(** The end-to-end scenario of the specification: only 0.json is fetched
    and decoded, its text is printed, and 0.pdf.txt is skipped with a log
    record. *)
Example end_to_end_scenario :
  Scenario.run
    (Scenario.operation (Ok tt)
       (Scenario.metadata SUCCEEDED "" ["gs://out-bucket/run/0/"]))
    [Scenario.json_blob; Scenario.text_blob]
  = ([Call (CreateDocumentClient "us-documentai.googleapis.com");
      Call (BatchProcess
              {| request_name :=
                   "projects/p/locations/us/processors/ac27785bf4bee278";
                 gcs_uri_prefix := Some "gs://in-bucket/forms/";
                 gcs_uri := Some "gs://out-bucket/run/";
                 output_field_mask := None |});
      Log INFO
        "Waiting for operation projects/p/locations/us/operations/1 to complete..."
        [];
      Call (OperationResult 400);
      Call CreateStorageClient;
      Log INFO "Output files:" [];
      Call (ListBlobs "out-bucket" "run/0/");
      Log INFO "Fetching run/0/0.json" [];
      Call (DownloadAsBytes Scenario.json_blob);
      Call (FromJson Scenario.braces true);
      Print "The document contains the following text:";
      Print "Invoice 42";
      Log INFO
        "Skipping non-supported file: run/0/0.pdf.txt - Mimetype: text/plain"
        []],
     Returned tt).
Proof. reflexivity. Qed.

(** * Further properties of the output-location pattern *)

Lemma split_bucket_none_iff (t : string) :
  Split.split_bucket t = None
  <-> Str.mem Str.slash (Split.take_line t) = false.
Proof.
  induction t as [|c t IH]; simpl; [now split|].
  destruct (Ascii.eqb_spec c Str.slash) as [->|Hc].
  - simpl. split; discriminate.
  - destruct (Ascii.eqb c Str.LF); simpl; [now split|].
    apply Ascii.eqb_neq in Hc. rewrite Hc. simpl.
    destruct (Split.split_bucket t) as [[b r]|].
    + split; [discriminate|]. intros H. now apply IH in H.
    + split; [intros _; now apply IH | reflexivity].
Qed.

(** X1.  The pattern of line 111 matches a string, with groups (bucket,
    prefix), exactly when the string is gs:// followed by the bucket, a
    slash and some tail, where the bucket holds neither a slash nor a line
    feed and the prefix is the first line of the tail. *)
Theorem destination_match_characterised (s bucket prefix : string) :
  parse_destination s = Some (bucket, prefix)
  <-> exists tail,
        s = "gs://" +++ bucket +++ "/" +++ tail
        /\ Str.mem Str.slash bucket = false
        /\ Str.mem Str.LF bucket = false
        /\ prefix = Split.take_line tail.
Proof.
  split.
  - intros H.
    destruct (parse_destination_inv _ _ _ H) as (tail & Hs & Hp & H1 & H2).
    exists tail. now repeat split.
  - intros (tail & -> & H1 & H2 & ->).
    rewrite SplitFacts.parse_destination_split.
    unfold Split.split_destination.
    rewrite StrFacts.strip_prefix_app.
    now rewrite SplitFacts.split_bucket_app.
Qed.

Task instructions:
When a line of the records holds the word "discriminate", copy that line.

Solved exercise:
  - simpl. split; discriminate.
    + split; [discriminate|]. intros H. now apply IH in H.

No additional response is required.